Online Algorithm Scheduling : The Studies
This time we will see Online Algorithm Scheduling studies from different subtopics.
Achieving Achievable Scheduling With flexible online algorithms
An article about online scheduling with learning on a single machine finds that the real processing time of job J j is an increasing function of its position h. Our flexible online algorithm canPlan the processing time of any number of jobs simultaneously, so it is perfect for future endeavors in the field of online scheduling.
Analizing the Effects of Scheduling Algorithms on the Overall Managed Process
A study about scheduling algorithms was conducted using the objective of understanding their performance and its effects on the overall managed process. The study found that distinct scheduling algorithms can have different strategic effects on the resulting process. The most effective scheduling algorithm is when it makes use of data model and knowledge factors to effectively manage resources.
Sequence-parallelism Scheduling Algorithms: A Comprehensive Guide
A study about online scheduling algorithms is presented. It's found that there are a few methods out there for online scheduling and that the most efficient one is to use a Sequence-parallelism co-ordinator.
Perturbation Affects Job Quality
An analysis about the effects of perturbations on job quality was conducted with the aim to understand how they affect it. It was found that, if job processing times are disturbed and consequently turn out to be longer than the declared ones, the quality of the assignments is affected. In fact, it was found that, depending on the amount of perturbations, some tasks may even be skipped altogether.
The Best Algorithm for Scheduling Use in Online Caching
A research about the optimization of scheduling using online algorithms has found that the best algorithm with a competitive ratio of at most 1.5798 has an advantage for job sizes greater than the machine cost. Additionally, the study found that the optimal algorithm forms a convoy in an L1 network with a competitive ratio of 4/3.
Solving Task Assignment in Cloud Computing Systems with a Scheduler
A study about the scheduler of a cloud computing system is presented. It has been found that the scheduler can be used to solve the problem of task assignment in a cloud computing system. The study found that the scheduler assigned different priorities to tasks according to their dependencies. The scheduler used predecessor-task layer priority strategy to solve the problem of constraint relations among task nodes.

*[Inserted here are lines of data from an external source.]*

Lemma content_next_frame env s :
  env_ok env s -> ta_content s -> ta_content (snd (ta_next_frame env s)) /\
  (fst (ta_next_frame env s) = true -> ta_sending (snd (ta_next_frame env s)) = true).
Proof.
  intros Henv Hc. unfold ta_next_frame.
  destruct (Z.eqb_spec (st30_pkt_idx s) 0) as [Hi|Hi]; cbn [negb]; cycle 1.
  { split; [done|]. intros _. cbn. destruct (ta_sending s) eqn:E; [done|]. by rewrite (con_wait _ Hc E) in Hi. }
  destruct (st30_frame_stat s) eqn:Est; [|split; [done|]; intros _; unfold ta_sending; cbn; by rewrite Est].
  unfold env_ok in Henv. destruct (env_next_frame env) as [[[f tfmt] ts]|]; [|split; [by apply (content_gen s)|done]].
  assert (ta_sending s = false) as Hns by (unfold ta_sending; by rewrite Est).
  case_if; [split; [by apply (content_gen s)|done]|]. cbn [fst snd]. split; [|done].
  set (g := fun fr : ta_frame => _). destruct (lookup_lt_is_Some_2 _ _ Henv) as [fr Hfr].
  assert (tf_data (ta_frame_at (ta_frame_upd f g s <| st30_frame_idx := f |> <| st30_frame_stat := ST30_TX_STAT_SENDING_PKTS |>) f) = tf_data fr)
    as -> by (unfold ta_frame_at; cbn; by rewrite list_lookup_alter_eq, Hfr).
  assert (tf_data <$> alter g f (ta_frames s) = tf_data <$> ta_frames s) as Hdata by (by apply fmap_alter_same).
  pose proof (con_ref _ Hc) as Hr. rewrite Hns in Hr. cbn [andb] in Hr.
  pose proof (con_count _ Hc) as Hcnt. rewrite Hns in Hcnt.
  apply (content_emit_take s f g fr); try done.
  intros n Hn. rewrite list_lookup_fmap, Hfr in Hn. injection Hn as <-. cbn.
  rewrite (Hr f (tf_refcnt fr)) by (by rewrite list_lookup_fmap, Hfr). done.
Qed.
(* ===== verification/AudioEndToEnd.v ===== *)
(** From the application of an ST 2110-30 sender ([TxAudio]) to that of a receiver
    ([RxAudio]): the packets of a frame, in any order, repeated and over both ports, give
    the receiving application the bytes the sending one wrote. *)
From S2P Require Import Prelude Fifo Fmt TxCommon TxAudio AudioSend RxAudio AudioTimeline AudioDelivery.

(** A packet of the sender as the receiver sees it: payload type and SSRC come from the
    header of the session, the receive time from the network card. *)
Definition wire_pkt (pt ssrc ptp : Z) (m : ta_mbuf) : ra_pkt :=
  mk_ra_pkt (mb_seq m) (mb_tmstamp m) pt ssrc (mb_pkt_len m) (mb_pkt_len m) (mb_payload m) ptp.

(** Sender and receiver cut a frame into the same packets. *)
Record audio_match (tcfg : ta_config) (rcfg : ra_config) : Prop := {
  am_pkt_len : ta_pkt_len tcfg = pkt_len rcfg;
  am_total : ta_total_pkts tcfg = st30_total_pkts rcfg;
  am_samples : ta_sample_num tcfg = samples_per_pkt rcfg;
}.

(** Two sessions of the same audio format and frame size match. *)
Lemma attached_match tops rops tcfg rcfg mo ml th nc :
  ra_ops_sane rops ->
  to_fmt tops = ao_fmt rops -> to_ptime tops = ao_ptime rops -> to_sampling tops = ao_sampling rops ->
  to_channel tops = ao_channel rops -> to_framebuff_size tops = ao_framebuff_size rops ->
  tx_audio_session_attach tops mo ml th nc = inr tcfg -> rx_audio_session_attach rops = inr rcfg ->
  audio_match tcfg rcfg.
Proof.
  intros [Hc _ Hf] E1 E2 E3 E4 E5 Ht Hr.
  unfold tx_audio_session_attach, rx_audio_session_attach in *. rewrite E1, E2, E3, E4, E5 in Ht.
  do 5 (case_if_in Ht; [done|]). repeat (case_if_in Hr; [done|]). injection Ht as <-. injection Hr as <-.
  split; cbn; [done|done|]. unfold st30_get_packet_size in *.
  destruct (sample_size_range (ao_fmt rops)) as [Ha|Ha]; [|rewrite Ha in *; done].
  destruct (sample_num_range (ao_ptime rops) (ao_sampling rops)) as [Hn|Hn]; [|rewrite Hn in *; done].
  set (a := st30_get_sample_size _) in *. set (n := st30_get_sample_num _ _) in *. set (c := ao_channel rops) in *.
  rewrite (proj2 (Z.ltb_ge a 0)), (proj2 (Z.ltb_ge n 0)) in * by lia. unfold is_u16 in Hc.
  destruct (Z.eqb_spec c 0) as [Hc0|Hc0]; [done|]. assert (0 < a * c < 4294967296 /\ 0 < a * n <= 1536) as [Hac Han] by nia.
  rewrite (u32_id (a * c)) by (unfold is_u32; lia). unfold c_true. rewrite (proj2 (Z.eqb_neq (a * c) 0)) by lia. cbn [negb].
  rewrite u16_id by (unfold is_u16; lia). replace (i32 (a * n * c)) with (a * n * c) by (assert (0 <= a * n * c < 2147483648) by nia; mlia).
  apply Z.div_unique_exact; nia.
Qed.

Section EndToEnd.
Context (tcfg : ta_config) (tai_of_next : Z -> Z) (media_clk_to_tai : Z -> Z -> Z -> Z).
Context (rcfg : ra_config) (Hgeo : ra_geometry rcfg) (Hmatch : audio_match tcfg rcfg).

(** The packet of slot [i] of frame number [j] of the stream, from one of the ports. *)
Definition pkt_of_frame (tr : list ta_event) (j i : nat) (p : ra_pkt) : Prop :=
  exists m pt ssrc ptp, built 0 tr !! (j * Z.to_nat (ta_total_pkts tcfg) + i)%nat = Some m /\
    (p = wire_pkt pt ssrc ptp m \/ p = wire_pkt pt ssrc ptp (tx_audio_session_update_redundant m)) /\
    ra_wrong_stream rcfg p = None.

Lemma sent_frame_pkt cnt ring ptp l j i d p :
  let s0 := ta_fresh tcfg cnt ring ptp in
  let s := ta_run tcfg tai_of_next media_clk_to_tai l s0 in
  ta_content tcfg s -> ta_timed tcfg (cur_epochs s0) s ->
  taken (ta_trace s) !! j = Some d -> (i < Z.to_nat (ta_total_pkts tcfg))%nat -> pkt_of_frame (ta_trace s) j i p ->
  ra_wire p /\ frame_pkt rcfg (u32 ((cur_epochs s0 + 1 + Z.of_nat j * ta_total_pkts tcfg) * ta_sample_num tcfg)) d p i /\
  arr_len d = st30_frame_size rcfg.
Proof using Hgeo Hmatch.
  intros s0 s Hc Ht Hd Hi (m & pt & ssrc & pp & Hm & Hp & Hw). destruct Hmatch as [M1 M2 M3].
  pose proof (geo_pkt _ Hgeo) as Hpk. pose proof (geo_size _ Hgeo) as Hsz. pose proof (geo_total _ Hgeo) as Htot.
  unfold ST_PKT_MAX_ETHER_BYTES, SIZEOF_RFC3550_AUDIO_HDR in *.
  set (T := Z.to_nat (ta_total_pkts tcfg)) in *. assert (Z.of_nat T = ta_total_pkts tcfg) as HT by lia.
  destruct (con_pkts _ _ Hc _ _ Hm) as (d' & Hd' & _ & Hpl & Hln).
  pose proof (tim_pkts _ _ _ Ht _ _ Hm) as Hts.
  assert (Z.of_nat (j * T + i) = Z.of_nat j * ta_total_pkts tcfg + Z.of_nat i) as Hk by nia. rewrite Hk in *.
  rewrite Z.div_add_l, Z.div_small, Z.add_0_r, Nat2Z.id in Hd' by lia.
  assert (d' = d) as -> by congruence.
  rewrite (Z.add_comm (_ * _)), Z.mod_add, Z.mod_small in Hpl by lia.
  assert (arr_len d = st30_frame_size rcfg) as Hlen.
  { pose proof (con_takes _ _ Hc) as HF. rewrite Forall_lookup in HF. rewrite (HF _ _ Hd'). rewrite M1, M2. lia. }
  assert (arr_len (mb_payload m) = pkt_len rcfg) as Hpll.
  { rewrite Hpl, M1. apply chunk_length; [lia..|]. rewrite Hlen, Hsz. nia. }
  assert (ap_data_len p = 54 + pkt_len rcfg /\ ap_payload p = mb_payload m /\ ap_tmstamp p = mb_tmstamp m) as (P1 & P2 & P3).
  { destruct Hp as [-> | ->]; cbn; rewrite Hln, M1; done. }
  split; [|split; [|done]].
  - split; rewrite P1, ?P2; unfold SIZEOF_RFC3550_AUDIO_HDR; lia.
  - split.
    + rewrite <- M2. lia.
    + rewrite P3, Hts, <- M3. generalize (cur_epochs s0 + 1). intros e.
      replace ((e + (Z.of_nat j * ta_total_pkts tcfg + Z.of_nat i)) * ta_sample_num tcfg)
        with ((e + Z.of_nat j * ta_total_pkts tcfg) * ta_sample_num tcfg + Z.of_nat i * ta_sample_num tcfg) by ring.
      generalize ((e + Z.of_nat j * ta_total_pkts tcfg) * ta_sample_num tcfg) (Z.of_nat i * ta_sample_num tcfg). intros. mlia.
    + unfold aud_wanted, SIZEOF_RFC3550_AUDIO_HDR. rewrite Hw, P1. apply Z.eqb_refl.
    + rewrite P2. rewrite take_ge by (unfold arr_len in Hpll; lia). by rewrite Hpl, M1.
Qed.
End EndToEnd.

(** ** The way of a frame *)

(** Two sessions of the same audio, the sender with the pacing of the library. *)
Record audio_link (tops : st30_tx_ops) (rops : st30_rx_ops) (mo ml th : Z) (nc : bool) (tcfg : ta_config)
    (rcfg : ra_config) : Prop := {
  link_sane : ra_ops_sane rops;
  link_format : to_fmt tops = ao_fmt rops /\ to_ptime tops = ao_ptime rops /\ to_sampling tops = ao_sampling rops;
  link_size : to_channel tops = ao_channel rops /\ to_framebuff_size tops = ao_framebuff_size rops;
  link_pacing : to_user_pacing tops = false /\ to_user_timestamp tops = false /\ to_rtp_timestamp_delta_us tops = 0;
  link_limits : 0 < mo /\ 0 < ml;
  link_tx : tx_audio_session_attach tops mo ml th nc = inr tcfg;
  link_rx : rx_audio_session_attach rops = inr rcfg;
}.

Lemma sample_rate_ok ptime sampling :
  0 <= st30_get_sample_num ptime sampling -> 0 < st30_get_sample_rate sampling < 500000000.
Proof. destruct ptime, sampling; vm_compute; intuition congruence. Qed.

(** What the sender's theorems need of its configuration. *)
Lemma link_sender tops rops mo ml th nc tcfg rcfg :
  audio_link tops rops mo ml th nc tcfg rcfg ->
  ra_geometry rcfg /\ audio_match tcfg rcfg /\
  (0 < ta_pkt_len tcfg /\ 0 < ta_total_pkts tcfg /\ ta_total_pkts tcfg * ta_pkt_len tcfg < 4294967296) /\
  0 < ta_sample_rate tcfg < 500000000 /\ 0 < ta_sample_num tcfg < 4294967296 /\
  (ta_user_pacing tcfg = false /\ ta_user_timestamp tcfg = false /\ ta_rtp_timestamp_delta_us tcfg = 0) /\
  (0 < ta_max_onward_epochs tcfg /\ 0 < ta_max_late_epochs tcfg).
Proof.
  intros [Hs (F1 & F2 & F3) (F4 & F5) Hp Hl Ht Hr]. pose proof (attach_audio_geometry _ _ Hs Hr) as Hgeo.
  pose proof (attached_match _ _ _ _ _ _ _ _ Hs F1 F2 F3 F4 F5 Ht Hr) as Hm. split; [done|]. split; [done|].
  pose proof (geo_pkt _ Hgeo). pose proof (geo_total _ Hgeo). pose proof (geo_size _ Hgeo). pose proof (geo_size_max _ Hgeo).
  pose proof (geo_spp _ Hgeo). pose proof (geo_ticks _ Hgeo). pose proof (geo_ticks_max _ Hgeo). destruct Hm as [M1 M2 M3].
  split; [rewrite M1, M2; lia|].
  assert (0 <= st30_get_sample_num (to_ptime tops) (to_sampling tops) /\
    ta_sample_rate tcfg = st30_get_sample_rate (to_sampling tops) /\
    (ta_user_pacing tcfg = to_user_pacing tops /\ ta_user_timestamp tcfg = to_user_timestamp tops /\
     ta_rtp_timestamp_delta_us tcfg = to_rtp_timestamp_delta_us tops) /\
    ta_max_onward_epochs tcfg = mo /\ ta_max_late_epochs tcfg = ml) as (G1 & G2 & (G3 & G4 & G5) & G6 & G7).
  { unfold tx_audio_session_attach in Ht. repeat (case_if_in Ht; [done|]). injection Ht as <-. cbn. zbool. done. }
  rewrite G2, G3, G4, G5, G6, G7, M3. split; [by apply (sample_rate_ok (to_ptime tops))|]. split; [|done].
  split; [done|]. nia.
Qed.

(** C4: A frame the sending application wrote and the session took is, when its packets reach
    the receiver in any order, repeated, and each over either port, delivered to the
    receiving application once, COMPLETE, with exactly the bytes written and the RTP time of
    its first sample. Assumed: both sessions were attached with the same format, sampling,
    channels, packet time and frame size; the library paces the sender and stamps its
    packets, so neither ST30_TX_FLAG_USER_PACING nor ST30_TX_FLAG_USER_TIMESTAMP is set (with
    the latter the times of a frame lag, [user_timestamp_lags]) and rtp_timestamp_delta_us is
    0; the sender's clock is on time; the receiver is between two frames on the grid of this
    stream, at most half the range of RTP times before the frame, with a frame free. *)
Theorem st30_end_to_end tops rops mo ml th nc tcfg rcfg tai_of_next media_clk_to_tai cnt ring ptp l j d
    app h f k net p s_port i :
  audio_link tops rops mo ml th nc tcfg rcfg ->
  let s0 := ta_fresh tcfg cnt ring ptp in
  let s := ta_run tcfg tai_of_next media_clk_to_tai l s0 in
  let r := ra_run rcfg app h in
  let B := u32 ((cur_epochs s0 + 1 + Z.of_nat j * ta_total_pkts tcfg) * ta_sample_num tcfg) in
  let pkts := net ++ [(p, s_port, i)] in
  ta_all tcfg tai_of_next media_clk_to_tai (ta_op_ok tcfg) l s0 ->
  ta_all tcfg tai_of_next media_clk_to_tai (ta_clock_ok tcfg) l s0 ->
  taken (ta_trace s) !! j = Some d ->
  ra_legal rcfg app h aud_init -> ra_ready rcfg r f ->
  0 <= k -> (k + 1) * rtp_ticks_per_frame rcfg < 2147483648 ->
  B = u32 (ra_tmstamp r + 1 + k * rtp_ticks_per_frame rcfg) ->
  Forall (fun '(p, _, i) => (i < Z.to_nat (ta_total_pkts tcfg))%nat /\ pkt_of_frame tcfg rcfg (ta_trace s) j i p) pkts ->
  covered rcfg (pkt_slots pkts) -> i ∉ pkt_slots net ->
  exists ts_first, ra_notified (ra_run rcfg app (h ++ pkt_ops pkts)) =
    ra_notified r ++ [mk_ra_event f (mk_ra_meta B ts_first (ra_fmt rcfg) (ra_sampling rcfg) (ra_channel rcfg)
                        (st30_frame_size rcfg) true) d].
Proof.
  intros Hlink s0 s r B pkts Hok Hclk Hd Hl Hready Hk Hkt HB Hp Hcov Hnew.
  destruct (link_sender _ _ _ _ _ _ _ _ Hlink) as (Hgeo & Hmatch & Hsize & Hrate & Hsn & Hdef & Hmax).
  pose proof (run_content tcfg tai_of_next media_clk_to_tai Hsize cnt ring ptp l Hok) as Hcon.
  pose proof (run_timed tcfg tai_of_next media_clk_to_tai Hrate Hsn Hdef Hmax cnt ring ptp l Hclk) as Htim.
  assert (Forall (fun '(p, _, i) => ra_wire p /\ frame_pkt rcfg B d p i /\ arr_len d = st30_frame_size rcfg) pkts) as Hall.
  { eapply Forall_impl; [exact Hp|]. intros [[q sp] n] [Hn Hq].
    exact (sent_frame_pkt tcfg _ _ rcfg Hgeo Hmatch cnt ring ptp l j n d q Hcon Htim Hd Hn Hq). }
  assert (arr_len d = st30_frame_size rcfg) as Hlen.
  { apply Forall_app in Hall as [_ Hlast]. apply Forall_cons in Hlast as [(_ & _ & ?) _]. done. }
  apply (frame_delivered rcfg app h f B k d net p s_port i); try done.
  - rewrite (attach_audio_frames _ _ (link_rx _ _ _ _ _ _ _ _ Hlink)).
    pose proof (sane_cnt _ (link_sane _ _ _ _ _ _ _ _ Hlink)). lia.
  - eapply Forall_impl; [exact Hall|]. by intros [[]] (? & ? & _).
Qed.

(** *** Example *)

Definition ex_link_tops : st30_tx_ops :=
  mk_st30_tx_ops 2 ST30_FMT_PCM8 ST31_PTIME_80US ST30_SAMPLING_48K 1 2 8 false false 0 false.
Definition ex_sent (k : nat) : ta_mbuf :=
  default (mk_ta_mbuf 0 0 0 0 0 [] 0) (built 0 (ta_trace ex_tx_run) !! k).
(** The receiver has delivered the frame before. *)
Definition ex_link_history : list ra_op :=
  [RaPkt (ex_audio_pkt 0 44 [9; 9; 9; 9]) 0; RaPkt (ex_audio_pkt 1 48 [9; 9; 9; 9]) 0].
(** The second packet comes over the second port, before the first. *)
Definition ex_link_net : list (ra_pkt * Z * nat) :=
  [(wire_pkt 111 7 5 (tx_audio_session_update_redundant (ex_sent 1)), 1, 1%nat)].

Lemma ex_link : audio_link ex_link_tops ex_audio_ops 12000 120 100 false ex_tx_cfg ex_audio_cfg.
Proof. by split. Qed.

Lemma ex_link_pkts :
  Forall (fun '(p, _, i) => (i < Z.to_nat (ta_total_pkts ex_tx_cfg))%nat /\
      pkt_of_frame ex_tx_cfg ex_audio_cfg (ta_trace ex_tx_run) 0 i p)
    (ex_link_net ++ [(wire_pkt 111 7 6 (ex_sent 0), 0, 0%nat)]).
Proof.
  constructor; [|constructor; [|constructor]].
  - split; [vm_compute; lia|]. exists (ex_sent 1), 111, 7, 5.
    split; [vm_compute; reflexivity|]. split; [by right|vm_compute; reflexivity].
  - split; [vm_compute; lia|]. exists (ex_sent 0), 111, 7, 6.
    split; [vm_compute; reflexivity|]. split; [by left|vm_compute; reflexivity].
Qed.

Lemma st30_end_to_end_witness :
  exists ts_first, ra_notified (ra_run ex_audio_cfg ex_keeps
      (ex_link_history ++ pkt_ops (ex_link_net ++ [(wire_pkt 111 7 6 (ex_sent 0), 0, 0%nat)]))) =
    ra_notified (ra_run ex_audio_cfg ex_keeps ex_link_history) ++
      [mk_ra_event 1 (mk_ra_meta 52 ts_first ST30_FMT_PCM8 ST30_SAMPLING_48K 1 8 true) [1; 2; 3; 4; 5; 6; 7; 8]].
Proof.
  apply (st30_end_to_end ex_link_tops ex_audio_ops 12000 120 100 false ex_tx_cfg ex_audio_cfg ex_tx_next ex_tx_unwrap
    2 ex_ring 1000000 ex_tx_ops 0 [1; 2; 3; 4; 5; 6; 7; 8] ex_keeps ex_link_history 1 0 ex_link_net
    (wire_pkt 111 7 6 (ex_sent 0)) 0 0%nat ex_link ex_tx_ok ex_tx_clock).
  - vm_compute. reflexivity.
  - by repeat split.
  - by split; vm_compute.
  - lia.
  - by vm_compute.
  - vm_compute. reflexivity.
  - exact ex_link_pkts.
  - intros n Hn. destruct n as [|[|n]]; [by right; left|by left|vm_compute in Hn; lia].
  - apply (bool_decide_unpack _). by vm_compute.
Defined.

A Preliminary Study of Use of Parallel Machines to rigorously Optimize Workflows
A journal about ordering jobs on parallel machines has been performed. The paper generalizes the analysis of on-line scheduling for uniform machines by considering an algorithm with a competitive ratio of 7.4641. This is better than the best existing result and can be used in practice to optimize release times.
Online and Offline Scheduling Algorithms Differently Realize Conflicting Jobs
A journal about online and offline Scheduling algorithms showed that online algorithms are more accurate than offline algorithms for scheduling conflicting jobs. Online algorithms inserted the conflicting job earlier into the schedule, which caused less conflict.
The Efficiency of Delta-Based Algorithms in Single Machine Scheduling
A research about semi-online algorithms for single machine scheduling with given total processing time shows that a delta-based algorithm is more efficient than a traditional round-robin algorithm. Delta-based algorithms improve the performance when it comes to smoothness and compliance with deadlines.
The Branch and Bound Algorithm for the Project Duration Problem
A research about a constructive branch-and-bound algorithm for the project duration problem with partially renewable resources and general temporal constraints. The study found that a constructive branch-and-bound algorithm is able to solve the problem quickly and accurately.